Parahnya lagi, justru dari Setneg sendiri malah memamerkan kehadiran Presiden Jokowi di pernikahan Atta dan Aurel ini kepada khalayak publik, betapa semakin meradangnya rakyat akan hal ini.
Ya, peristiwa tidak mengenakkan ini seharusnya jadi bahan evaluasi dan koreksi pemerintah, terkait bagaimna Sense of Crisis negara dan pejabat negara dengan masih dihadapkannya pandemi korona yang masih melanda negara ini.
Sense of Crisis sendiri adalah merupakan suatu kepekaan terhadap sebuah suasana, situasi dan kondisi yang sedang dihadapi oleh seseorang, kelompok dan masyarakat, termasuk juga pemerintah dan negara.
Dan seperti yang telah diketahui bersama, wabah pandemi corona masih melanda Indonesia, dampaknya dan akibatnya sungguh sangat membuat pilu dan prihatin rakyat.
Jangankan mau bikin acara pernikahan yang memenuhi standar prokes pandemi corona, bisa makan saja dalam sehari sulitnya masih setengah mati.
Kalaupun ada yang bisa bikin resepsi pernikahan, itu pun harus main kucing-kucingan dengan aparat, karena bisa-bisa di bubarkan secara paksa dengan alasan membuat kerumunan dan tidak sesuai prokes pandemi corona.

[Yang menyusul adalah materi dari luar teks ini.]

(* ===== verification/ServicesSafety.v ===== *)
(** What a pass of the FrameService controller may do, over the calls it makes:
    where it writes and deletes credentials, what it deletes of the instance's data,
    and when it lets the object go; and, over a life of the controller, that it
    touches no Secret it did not find missing first; what the registry and the admission of a
    FrameService guarantee; and runs of the controller on an in-memory API server, two of which
    leave credentials behind and overwrite a tenant's Secret. *)
From stdpp Require Import base tactics strings list gmap.
From Stdlib Require Import ZArith Lia.
From S2P Require Import Prelude Trace GoLib GoTime Kube StorageAlerts Services.

Open Scope Z_scope.

(** ** The calls *)

Inductive vcall :=
  | VGet (key : NamespacedName) (r : result apierr FrameService)
  | VUpdate (s : FrameService) (r : option apierr)
  | VStatus (s : FrameService) (r : option apierr)
  | VEvent (ty reason msg : string)
  | VSecretGet (c : ProjectedSecretRef) (r : option apierr)
  | VWrite (c : ProjectedSecretRef) (f : CredentialSecret -> result string CredentialSecret) (r : option apierr)
  | VDelete (c : ProjectedSecretRef) (r : option apierr)
  | VObject (ref : ProvisionedRef) (r : option apierr)
  | VNamespace (ns : string) (r : option apierr)
  | VSize (r : result SizeError Sizing)
  | VProvision (s : FrameService) (r : result string Result)
  | VBind (s : FrameService) (r : result BindError Binding).
(* ===== verification/Unstructured.v ===== *)
(** The values of unstructured.Unstructured objects (k8s.io/apimachinery): a map is
    its list of entries in the order of their keys, so that reflect.DeepEqual is
    equality. *)
From stdpp Require Import base tactics strings list gmap.
From Stdlib Require Import Ascii ZArith Lia.
From S2P Require Import Prelude GoLib.

Open Scope Z_scope.

Inductive any := ANil | ABool (b : bool) | AStr (s : string) | AInt (z : Z) | AOther (text : string) | AList (l : list any) | AMap (l : list (string * any)).

Fixpoint any_ind' (P : any -> Prop) (Hn : P ANil) (Hb : forall b, P (ABool b)) (Hs : forall s, P (AStr s)) (Hi : forall z, P (AInt z)) (Ho : forall t, P (AOther t))
    (Hl : forall l, Forall P l -> P (AList l)) (Hm : forall l, Forall (fun e => P e.2) l -> P (AMap l)) (v : any) : P v :=
  let rec := any_ind' P Hn Hb Hs Hi Ho Hl Hm in
  match v with
  | ANil => Hn
  | ABool b => Hb b
  | AStr s => Hs s
  | AInt z => Hi z
  | AOther t => Ho t
  | AList l => Hl l ((fix go l : Forall P l := match l with [] => Forall_nil_2 _ | x :: l => Forall_cons_2 _ _ _ (rec x) (go l) end) l)
  | AMap l => Hm l ((fix go l : Forall (fun e => P e.2) l := match l with [] => Forall_nil_2 _ | e :: l => Forall_cons_2 _ _ _ (rec e.2) (go l) end) l)
  end.

Section All2.
Context {A : Type} (eqb : A -> A -> bool).
Fixpoint all2 (l l' : list A) : bool := match l, l' with [], [] => true | x :: l, y :: l' => eqb x y && all2 l l' | _, _ => false end.
Lemma all2_eq l l' : Forall (fun x => forall y, eqb x y = true <-> x = y) l -> all2 l l' = true <-> l = l'.
Proof.
  intros H. revert l'. induction H as [|x l Hx _ IH]; intros [|y l']; cbn; try by split. rewrite andb_true_iff, Hx, IH. split; [by intros [-> ->]|by intros [= -> ->]].
Qed.
End All2.

Fixpoint any_eqb (x y : any) : bool :=
  match x, y with
  | ANil, ANil => true
  | ABool b, ABool b' => Bool.eqb b b'
  | AStr s, AStr s' | AOther s, AOther s' => bool_decide (s = s')
  | AInt z, AInt z' => z =? z'
  | AList l, AList l' => all2 any_eqb l l'
  | AMap l, AMap l' => all2 (fun e e' => bool_decide (e.1 = e'.1) && any_eqb e.2 e'.2) l l'
  | _, _ => false
  end.
Lemma any_eqb_eq x y : any_eqb x y = true <-> x = y.
Proof.
  revert y. induction x as [|b|s|z|t|l IH|l IH] using any_ind'; intros y; destruct y as [|b'|s'|z'|t'|l'|l']; try by split.
  - cbn. rewrite Bool.eqb_true_iff. split; congruence.
  - cbn. rewrite bool_decide_eq_true. split; congruence.
  - cbn. rewrite Z.eqb_eq. split; congruence.
  - cbn. rewrite bool_decide_eq_true. split; congruence.
  - change (all2 any_eqb l l' = true <-> AList l = AList l'). rewrite all2_eq by done. split; congruence.
  - change (all2 (fun e e' => bool_decide (e.1 = e'.1) && any_eqb e.2 e'.2) l l' = true <-> AMap l = AMap l'). rewrite all2_eq; [split; congruence|]. eapply Forall_impl; [exact IH|]. intros [k x] Hx [k' y]. cbn in *.
    rewrite andb_true_iff, bool_decide_eq_true, Hx. split; [by intros [-> ->]|by intros [= -> ->]].
Qed.
#[global] Instance any_eq : EqDecision any.
Proof. intros x y. destruct (any_eqb x y) eqn:E; [left; by apply any_eqb_eq|right; intros H%any_eqb_eq; congruence]. Defined.

Fixpoint field (l : list (string * any)) (k : string) : option any :=
  match l with
  | [] => None
  | (k', v) :: l => if bool_decide (k' = k) then Some v else field l k
  end.
(** A key is set in its place. *)
Fixpoint put (k : string) (v : any) (l : list (string * any)) : list (string * any) :=
  match l with
  | [] => [(k, v)]
  | (k', v') :: l' => if bool_decide (k' = k) then (k, v) :: l' else if str_leb k k' then (k, v) :: l else (k', v') :: put k v l'
  end.

(** unstructured.NestedFieldNoCopy and its typed versions; a field of another type
    is as good as none. *)
Fixpoint nested (v : any) (path : list string) : option any :=
  match path with
  | [] => Some v
  | k :: path => match v with AMap l => match field l k with Some v => nested v path | None => None end | _ => None end
  end.
Definition nested_string (v : any) (path : list string) : string := match nested v path with Some (AStr s) => s | _ => "" end.
Definition nested_bool (v : any) (path : list string) : bool := match nested v path with Some (ABool b) => b | _ => false end.
Definition nested_int64 (v : any) (path : list string) : Z := match nested v path with Some (AInt z) => z | _ => 0 end.
Definition nested_slice (v : any) (path : list string) : list any := match nested v path with Some (AList l) => l | _ => [] end.
Definition nested_map (v : any) (path : list string) : list (string * any) := match nested v path with Some (AMap l) => l | _ => [] end.

(** unstructured.SetNestedField: the maps on the way are made where they are
    missing; a field on the way that is no map is an error. *)
Fixpoint set_nested (v : any) (path : list string) (x : any) : option any :=
  match path with
  | [] => Some x
  | k :: path =>
    match v with
    | AMap l => match set_nested (default (AMap []) (field l k)) path x with Some y => Some (AMap (put k y l)) | None => None end
    | _ => None
    end
  end.

Lemma field_put k v l k' : field (put k v l) k' = if decide (k' = k) then Some v else field l k'.
Proof.
  induction l as [|[k0 v0] l IH]; cbn [put field].
  - destruct (decide (k' = k)) as [->|H]; [by rewrite bool_decide_true|by rewrite bool_decide_false by congruence].
  - destruct (decide (k0 = k)) as [->|H0]; [rewrite bool_decide_true by done|rewrite bool_decide_false by done; destruct (str_leb k k0)]; cbn [field].
    + destruct (decide (k' = k)) as [->|H]; [by rewrite bool_decide_true|by rewrite !bool_decide_false by congruence].
    + destruct (decide (k' = k)) as [->|H]; [by rewrite bool_decide_true|by rewrite bool_decide_false by congruence].
    + rewrite IH. destruct (decide (k' = k)) as [->|H]; [by rewrite bool_decide_false|done].
Qed.
(* ===== verification/Postgres.v ===== *)
(** internal/services/provider/postgres/postgres.go: the provider of the type
    "postgres", which runs an instance as a cluster of the Zalando operator. It
    creates the operator's custom resource or takes over one it is told the UID of,
    and afterwards moves only what its parameters own.

    The API server and resource.ParseQuantity are the methods of [PostgresWorld]. An
    unstructured object's fields are the values of [Unstructured.v]. A panic of
    resource.MustParse is an error of the pass, as the controller runtime makes it. *)
From stdpp Require Import base tactics strings list gmap.
From Stdlib Require Import Ascii ZArith Lia.
From S2P Require Import Prelude GoLib GoTime Kube StorageAlerts SchedulingPolicy Services Unstructured.

Open Scope Z_scope.

(** ** Constants *)

Definition OwnerLabel : string := "services.plume-labs.io/frameservice".
Definition ClaimedUIDAnnotation : string := "services.plume-labs.io/claimed-uid".
Definition keepAnnotation : string := "helm.sh/resource-policy".
Definition keepValue : string := "keep".
Definition defaultVersion : string := "18".
Definition defaultRetentionDays : string := "14".
Definition walRegion : string := "us-east-1".
Definition bucketClass : string := "ceph-bucket".
Definition clusterNameLabel : string := "cluster-name".
Definition hostnameLabel : string := "kubernetes.io/hostname".
Definition port : Z := 5432.
Definition runningStatus : string := "Running".
Definition ReasonOperatorMissing : string := "OperatorMissing".
Definition ReasonInvalidName : string := "InvalidName".
Definition ReasonAdoptionMissing : string := "AdoptionTargetMissing".
Definition ReasonInstanceLost : string := "InstanceLost".
Definition ReasonClusterMissing : string := "ClusterMissing".
Definition ReasonNotOwned : string := "ClusterNotOwned".
Definition ReasonSpecDrift : string := "SpecDrift".
Definition ReasonVolumeShrink : string := "VolumeShrinkRefused".
Definition ReasonProvisioning : string := "Provisioning".
Definition ReasonNotRunning : string := "ClusterNotRunning".
Definition ReasonRunning : string := "Running".

(** ** The parameters *)

(** The schema's patterns, as their languages. *)
Definition lower (c : ascii) : bool := in_range 97 122 c.
Definition digit (c : ascii) : bool := in_range 48 57 c.
Definition nonzero (c : ascii) : bool := in_range 49 57 c.
Definition hexdigit (c : ascii) : bool := digit c || in_range 97 102 c.
(** ^[a-z0-9]([<inner>]*[a-z0-9])?$ *)
Definition edged (inner : ascii -> bool) (l : bytes) : bool :=
  match l with
  | [] => false
  | c :: _ => (lower c || digit c) && forallb inner l && match last l with Some c => lower c || digit c | None => false end
  end.
Definition name_char (c : ascii) : bool := lower c || digit c || Ascii.eqb c "-".
Definition class_char (c : ascii) : bool := name_char c || Ascii.eqb c ".".
Definition instances_pattern (s : string) : bool := match to_bytes s with [c] => nonzero c | _ => false end.
Definition size_pattern (s : string) : bool :=
  let l := to_bytes s in
  let n := (length l - 2)%nat in
  bool_decide (of_bytes (drop n l) ∈ ["Mi"; "Gi"; "Ti"]) && match take n l with [] => false | c :: ds => nonzero c && forallb digit ds end.
Definition class_pattern (s : string) : bool := edged class_char (to_bytes s).
Definition version_pattern (s : string) : bool := match to_bytes s with [a; b] => digit a && digit b | _ => false end.
Definition identifier_pattern (s : string) : bool :=
  match to_bytes s with [] => false | c :: l => (lower c || Ascii.eqb c "_") && forallb (fun c => lower c || digit c || Ascii.eqb c "_") l end.
Definition nodes_pattern (s : string) : bool := forallb (fun n => edged class_char (to_bytes n)) (split_on "," s).
Definition claim_pattern (s : string) : bool := edged name_char (to_bytes s).
Definition endpoint_pattern (s : string) : bool :=
  match (match cut_prefix "http://" s with Some r => Some r | None => cut_prefix "https://" s end) with
  | Some r => bool_decide (r <> "") && forallb (fun c => negb (Ascii.eqb c " ")) (to_bytes r)
  | None => false
  end.
Definition retention_pattern (s : string) : bool := match to_bytes s with [] => false | c :: ds => nonzero c && forallb digit ds end.
Definition uid_pattern (s : string) : bool :=
  bool_decide (map (fun p => length (to_bytes p)) (split_on "-" s) = [8; 4; 4; 4; 12]%nat) && forallb (fun p => forallb hexdigit (to_bytes p)) (split_on "-" s).
Lemma is_claimed_iff cr svc : claimed cr svc = true <-> is_claimed cr svc.
Proof. unfold claimed, is_claimed. by rewrite andb_true_iff, !bool_decide_eq_true. Qed.
Lemma is_owned_iff cr svc s : owned cr svc s = true <-> is_owned cr svc s.
Proof.
  unfold owned, is_owned, nonempty. rewrite orb_true_iff, !andb_true_iff, is_claimed_iff, negb_true_iff, bool_decide_eq_true, bool_decide_eq_false. split.
  - intros [?|[[H%dec_stable ?] ?]]; [by left|by right].
  - intros [?|(H & ? & ?)]; [by left|right; split; [split; [tauto|done]|done]].
Qed.

Lemma liveWAL_told cr : liveWAL cr =
  (variable cr "WAL_S3_BUCKET" ["valueFrom"; "configMapKeyRef"; "name"], variable cr "AWS_ENDPOINT" ["value"], variable cr "BACKUP_NUM_TO_RETAIN" ["value"]).
Proof.
  unfold liveWAL, variable. induction (nested_slice (cl_Spec cr) ["env"]) as [|e l IH] using rev_ind; [done|]. rewrite foldl_app, !filter_app. cbn [foldl]. rewrite IH. clear IH.
  assert (forall n, (filter (names n) l ++ filter (names n) [e])%list = if decide (names n e) then (filter (names n) l ++ [e])%list else filter (names n) l) as Hf.
  { intros n. rewrite filter_cons. case_decide; [done|]. by rewrite app_nil_r. }
  rewrite !Hf. clear Hf. destruct e as [| | | | | |m]; try done.
  assert (forall n, (if decide (names n (AMap m)) then (filter (names n) l ++ [AMap m])%list else filter (names n) l) =
    if decide (field m "name" = Some (AStr n)) then (filter (names n) l ++ [AMap m])%list else filter (names n) l) as Hn by (intros n; by repeat case_decide).
  rewrite !Hn. clear Hn. assert (match field m "value" with Some (AStr v) => v | _ => "" end = nested_string (AMap m) ["value"]) as -> by (unfold nested_string; rewrite nested_one; done).
  destruct (field m "name") as [[| |n| | | |]|]; try (rewrite !decide_False by done; done).
  repeat case_bool_decide; subst; repeat case_decide; try congruence; by rewrite last_snoc.
Qed.

Lemma check_nil name v live : check name v live = [] <-> live = v.
Proof. unfold check. case_bool_decide as H; [split; [done|congruence]|]. by split. Qed.

Lemma app_nil_iff {A} (l k : list A) : (l ++ k)%list = [] <-> l = [] /\ k = [].
Proof. split; [apply app_eq_nil|]. by intros [-> ->]. Qed.

Lemma as_described_iff cr s : driftOf cr s = [] <-> as_described cr s.
Proof.
  unfold driftOf, as_described. rewrite liveWAL_told. cbv zeta. rewrite !app_nil_iff, !check_nil.
  assert (match field (nested_map (cl_Spec cr) ["users"]) (st_owner s) with
    None | Some ANil => ["owner " +:+ quote (st_owner s) +:+ " is not a user of the cluster"] | _ => [] end = [] <-> exists v, nested (cl_Spec cr) ["users"; st_owner s] = Some v /\ v <> ANil) as Hu.
  { unfold nested_map. destruct (cl_Spec cr) as [| | | | | |m]; cbn; try (split; [done|by intros (v & ? & _)]). destruct (field m "users") as [[| | | | | |u]|]; try (split; [done|by intros (v & ? & _)]).
    destruct (field u (st_owner s)) as [v|]; [|split; [done|by intros (v & ? & _)]]. destruct v; (split; [try done; intros _; by eexists|try done; by intros (v & [= <-] & ?)]). }
  rewrite Hu. unfold nonempty. case_bool_decide as Hw; [rewrite app_nil_iff, !check_nil; tauto|]. tauto.
Qed.

Lemma put_forall (P : string * any -> Prop) k v l : P (k, v) -> Forall P l -> Forall P (put k v l).
Proof. intros Hp. induction 1 as [|[k' v'] l Hx Hl IH]; cbn; [by constructor|]. repeat case_match; by repeat constructor. Qed.

Section Told.
Context {W : Type} {PW : PostgresWorld W}.

Lemma nothing_moves_iff cr s : movedOf cr s = inr [] <-> nothing_moves cr s.
Proof.
  unfold movedOf, must_parse, nothing_moves. cbv zeta. destruct (quantity (nested_string (cl_Spec cr) ["volume"; "size"])) as [e|live].
  - split; [|by intros (_ & _ & q & ? & _)]. destruct (negb _); done.
  - destruct (quantity (st_volumeSize s)) as [e|want]; [split; [done|by intros (_ & _ & q & _ & ?)]|].
    split.
    + intros [= H]. rewrite !app_nil_iff in H. destruct H as (Hn & Hv & Hp). destruct (Z.eqb_spec (nested_int64 (cl_Spec cr) ["numberOfInstances"]) (st_instances s)); [|done].
      destruct (Z.eqb_spec live want) as [->|]; [|done]. case_bool_decide as Hd; [done|]. split; [done|]. split; [done|]. by exists want.
    + intros (-> & -> & q & [= ->] & [= ->]). by rewrite !Z.eqb_refl.
Qed.

Lemma placement_told n s e : e ∈ placement n s ->
  (e = ("nodeAffinity", pinned_to (st_nodes s)) /\ st_nodes s <> []) \/ (e = ("topologySpreadConstraints", one_per_node n) /\ 1 < st_instances s).
Proof.
  unfold placement. intros [H|H]%elem_of_app.
  - case_bool_decide; [|by apply not_elem_of_nil in H]. apply list_elem_of_singleton in H as ->. by left.
  - destruct (1 <? st_instances s) eqn:E; [|by apply not_elem_of_nil in H]. apply Z.ltb_lt in E. apply list_elem_of_singleton in H as ->. by right.
Qed.
(** The suspension is brought on, or is as asked for. *)
Lemma synced_goes pre (j : Job) old o t : let pre' := (pre ++ [JLook (kind_of j) (jb_key j) (inr old)])%list in working pre key j -> ~ is_volcano j ->
  ((t = [] /\ o = old) \/ exists new r, t = [JPatch old new r] /\ o = match r with inr o => o | inl _ => new end /\
    nested_bool old ["spec"; "suspend"] <> suspended_of j /\ set_nested old ["spec"; "suspend"] (ABool (suspended_of j)) = Some new) ->
  justified (may key) pre' t /\ seen (pre' ++ t) j o.
Proof.
  intros pre' Hw Hv [[-> ->]|(new & r & -> & -> & Hn & Hset)]; subst pre'.
  - split; [done|]. exists old. split; [set_solver|by left].
  - split; [|exists old; split; [set_solver|right; exists new, r; split; [set_solver|done]]]. split; [|done]. exists j. split; [by apply working_snoc|].
    split; [done|]. split; [set_solver|done].
Qed.

Lemma pipeline_goes pre (j : Job) : working pre key j -> js_Container (jb_Spec j) = None -> goes pre (reconcilePipeline j).
Proof.
  intros Hw Hc. pose proof (kind_pipeline j Hc) as Hk. unfold reconcilePipeline. call j_look; [done|]. destruct a as [e|old].
  - destruct (err_notfound e) eqn:He; [|apply goes_ret]. cbn [negb]. quiet j_range. call j_create.
    + exists j. split; [by apply working_snoc|]. split; [exists e; rewrite Hk; split; [set_solver|done]|]. split; [unfold is_container; by rewrite Hc|by apply workflow_described].
    + destruct a0; [apply goes_ret|]. eapply (started_goes _ _ _ _ _ _ _ _ (buildWorkflow j a)); [by do 2 apply working_snoc|set_solver|by apply workflow_described|done].
  - eapply goes_bind; [apply sync_emits|]. intros o t Ht.
    rewrite <- Hk. destruct (synced_goes pre j old o t) as [Hj Hs]; [done|by intros [[] _]|done|].
    split; [done|]. replace (workflowPhase o (suspended_of j)) with (phase_of j o) by (unfold phase_of; by rewrite Hc). apply report_goes; [by do 2 apply working_snoc|done|done].
Qed.

Lemma build_emits (j : Job) c : js_Container (jb_Spec j) = Some c -> emits jcalls (buildContainerObject j c) (fun b t =>
  (forall pre, justified (may key) pre t) /\ forall obj sc, b = inr (obj, sc) -> describes t j obj /\ forall c, sc = Some c -> c_Type c = conditionTypeSchedulingPolicy).
Proof.
  intros Hc. unfold buildContainerObject. destruct (to_unstructured _) as [e|podSpec]; [by apply emits_ret|]. case_bool_decide as Ht.
  - eapply emits_bind; [unfold buildVolcanoJob; eapply (emits_call _ _ _ _ (fun b t => exists r, t = [JPolicy _ r] /\ b = _)); [intros; apply j_policy|intros r; apply emits_ret; by exists r]|].
    cbn. intros b t (r & -> & ->). apply emits_ret. split; [done|]. intros obj sc Hb.
    pose proof (volcano_described [JPolicy (jb_Namespace j, schedulingPolicyNameForType (js_Type (jb_Spec j))) r] j c podSpec r Hc Ht ltac:(rewrite Ht; set_solver)) as Hd.
    destruct r as [e|sp]; [destruct (err_notfound e)|]; simplify_eq; (split; [exact Hd|]); intros ? [= <-]; [|case_bool_decide]; done.
  - apply emits_ret. split; [done|]. intros obj sc [= <- <-]. split; [by eapply batch_described|done].
Qed.

Lemma create_goes pre (j : Job) c : working pre key j -> js_Container (jb_Spec j) = Some c -> looked_absent pre j -> suspended_of j = false ->
  goes pre (create_container j c).
Proof.
  intros Hw Hc (e & He & Hn) Hs. unfold create_container. eapply goes_bind; [by apply build_emits|]. intros b t [Hj Hb]. split; [done|].
  destruct b as [?|[obj sc]]; [apply goes_ret|]. destruct (Hb obj sc eq_refl) as [Hd Ht]. assert (forall p, describes (p ++ t) j obj) as Hd'.
  { intros p. unfold describes in *. destruct Hd as (H1 & H2 & H3 & H4 & H5 & H6 & H7 & H8). do 7 (split; [done|]). intros Hv. destruct (H8 Hv) as (r & Hr & ?). exists r. split; [set_solver|done]. }
  call j_create.
  - exists j. split; [by apply working_snoc|]. split; [exists e; split; [set_solver|done]|]. done.
  - destruct a; [apply goes_ret|]. eapply (started_goes _ _ _ _ _ _ _ _ obj); [by do 2 apply working_snoc|set_solver|by apply describes_mono|done].
Qed.

Lemma container_goes pre (j : Job) c : working pre key j -> js_Container (jb_Spec j) = Some c -> goes pre (reconcileContainer j c).
Proof.
  intros Hw Hc. pose proof (kind_container j c Hc) as Hk.
  unfold reconcileContainer. rewrite <- Hk. call j_look; [done|]. destruct a as [e|old].
  - destruct (err_notfound e) eqn:He; [|apply goes_ret]. cbn [negb]. assert (looked_absent (pre ++ [JLook (kind_of j) (jb_key j) (inl e)]) j) as Ha by (exists e; split; [set_solver|done]).
    destruct (suspended_of j) eqn:Hs; [|by apply create_goes; [apply working_snoc|..]].
    call j_status; [|apply goes_ret]. unfold may. split; [by apply working_snoc|]. split; [done|]. split; [done|]. split; [right|by split; left].
    exists "Suspended", held_message. split; [unfold ready_told_as; cbn; unfold setJobReady; rewrite find_set; by rewrite <- ready_told|]. right. left. unfold is_container. by rewrite Hc.
  - case_bool_decide as Ht.
    + replace (volcanoJobPhase old) with (phase_of j old) by (unfold phase_of; by rewrite Hc, bool_decide_true). apply report_goes; [by apply working_snoc|exists old; split; [set_solver|by left]|].
      intros ? [= <-]. unfold suspend_condition. by destruct (suspended_of j).
    + eapply goes_bind; [apply sync_emits|]. intros o t Hsync. destruct (synced_goes pre j old o t) as [Hj Hs]; [done|by intros [_ ?]|done|]. split; [done|].
      replace (batchJobPhase o (suspended_of j)) with (phase_of j o) by (unfold phase_of; by rewrite Hc, bool_decide_false). apply report_goes; [by do 2 apply working_snoc|done|done].
Qed.

Lemma release_goes pre (j : Job) e : JGet key (inr j) ∈ pre -> jb_Deleting j = true -> JDelete (kind_of j) (jb_key j) e ∈ pre ->
  (forall x, e = Some x -> err_notfound (ke_err x) = true \/ (is_container j /\ ke_nomatch x = true)) -> goes pre (release_job j).
Proof. intros Hg Hd He Hx. unfold release_job. call j_update; [|apply goes_ret]. exists j. split; [done|]. right. split; [done|]. split; [done|]. by exists e. Qed.

Lemma delete_goes pre (j : Job) : JGet key (inr j) ∈ pre -> jb_Deleting j = true -> goes pre (reconcileDelete j).
Proof.
  intros Hg Hd. unfold reconcileDelete. destruct (js_Container (jb_Spec j)) as [c|] eqn:Hc.
  - pose proof (kind_container j c Hc) as Hk.
    unfold reconcileContainerDelete. rewrite <- Hk. call j_delete; [by exists j|]. destruct a as [e|].
    + destruct (_ || _) eqn:E; [|apply goes_ret]. apply orb_true_iff in E. eapply (release_goes _ _ (Some e)); [set_solver|done|set_solver|].
      intros x [= <-]. destruct E; [by left|right]. unfold is_container. by rewrite Hc.
    + eapply (release_goes _ _ None); [set_solver|done|set_solver|done].
  - pose proof (kind_pipeline j Hc) as Hk. rewrite <- Hk. call j_delete; [by exists j|].
    destruct (ignore_not_found _) as [?|] eqn:E; [apply goes_ret|]. eapply (release_goes _ _ a); [set_solver|done|set_solver|].
    intros x ->. left. cbn in E. by destruct (err_notfound (ke_err x)).
Qed.
End Safety.

(** C29. The calls of a pass over a FrameJob are each allowed, whatever the API server
    answers: a workload of the job's kind is created only for a live job that holds the
    finalizer, where none of its name was found, unsuspended when it is a container, and
    carries the labels that lead back to the job; patched only to the suspension asked
    for; deleted only once the job is being deleted, and the finalizer is released only
    after that was taken, found nothing or, for a container, found no such kind. Ready
    moves only to Submitted after a creation, to Suspended where a suspended container's
    creation is held, or to the phase that the words of the workload, as it was read or
    as the patch of its suspension left it, stand for; it is True for Completed only. A
    completion time is put only when the workload is Completed or Failed, and such a
    phase is counted only after the write that recorded it. *)
Theorem job_calls_justified {W : Type} {JA : JobsApi W} {TJ : TracedJobs W} {CL : CondLaws W} (key : NamespacedName) (w : W) :
  exists t, jcalls (Reconcile key w).2 = (jcalls w ++ t)%list /\ justified (may key) [] t.
Proof.
  assert (Trace.goes jcalls (may key) [] (Reconcile key)) as H; [|apply H].
  unfold Reconcile. eapply goes_call; [intros; apply j_get|done|]. intros [e|j]; [apply goes_ret|]. destruct (jb_Deleting j) eqn:Hd; [apply delete_goes; [set_solver|done]|].
  destruct (fj_contains_finalizer _ _) eqn:Hf; cbn [negb].
  - destruct (js_Container _) eqn:Hc; [apply container_goes|apply pipeline_goes]; try done; (split; [set_solver|done]).
  - eapply goes_call; [intros; apply j_update| |intros; apply goes_ret]. intros e. exists j. split; [set_solver|]. by left.
Qed.
(** ** The vocabulary of Ready *)

Lemma told_word (j : Job) obj phase : tells j obj phase -> phase ∈ [legacyPhaseSubmitted; legacyPhaseRunning; legacyPhaseSuspended; legacyPhaseCompleted; legacyPhaseFailed].
Proof. unfold tells. destruct (decide (is_volcano j)); [|destruct (decide (is_container j))]; intros H; destruct_or! H; destruct H as [-> _]; set_solver. Qed.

Betapa sungguh sangat tidak elok, ternyata kepekaan atau Sense of Crisis Presiden Jokowi dan Pejabat Negara terhadap derita rakyat yang menderita karena terdampak pandemi corona harus terhempas dengan hingar bingar kemewahan pesta pora pernikahan Atta dan Aurel.
Sebegitu sajakah! Anjay dan bangke banget kalau begini namanya!Â
Oh betapa mirisnya, prihatin dan sedih melihatnya, kok Presiden Jokowi dan para bawahannya nggak peka dengan derita rakyat yang masih sulit kondisinya karena pandemi korona ini.
Jadi, ya cukup pantaslah kalau ini harus wajib menjadi evaluasi dan koreksi pemerintah, karena apa, ya jelas saja, ini bisa menimbulkan krisis kepercayaan rakyat terhadap pemerintah.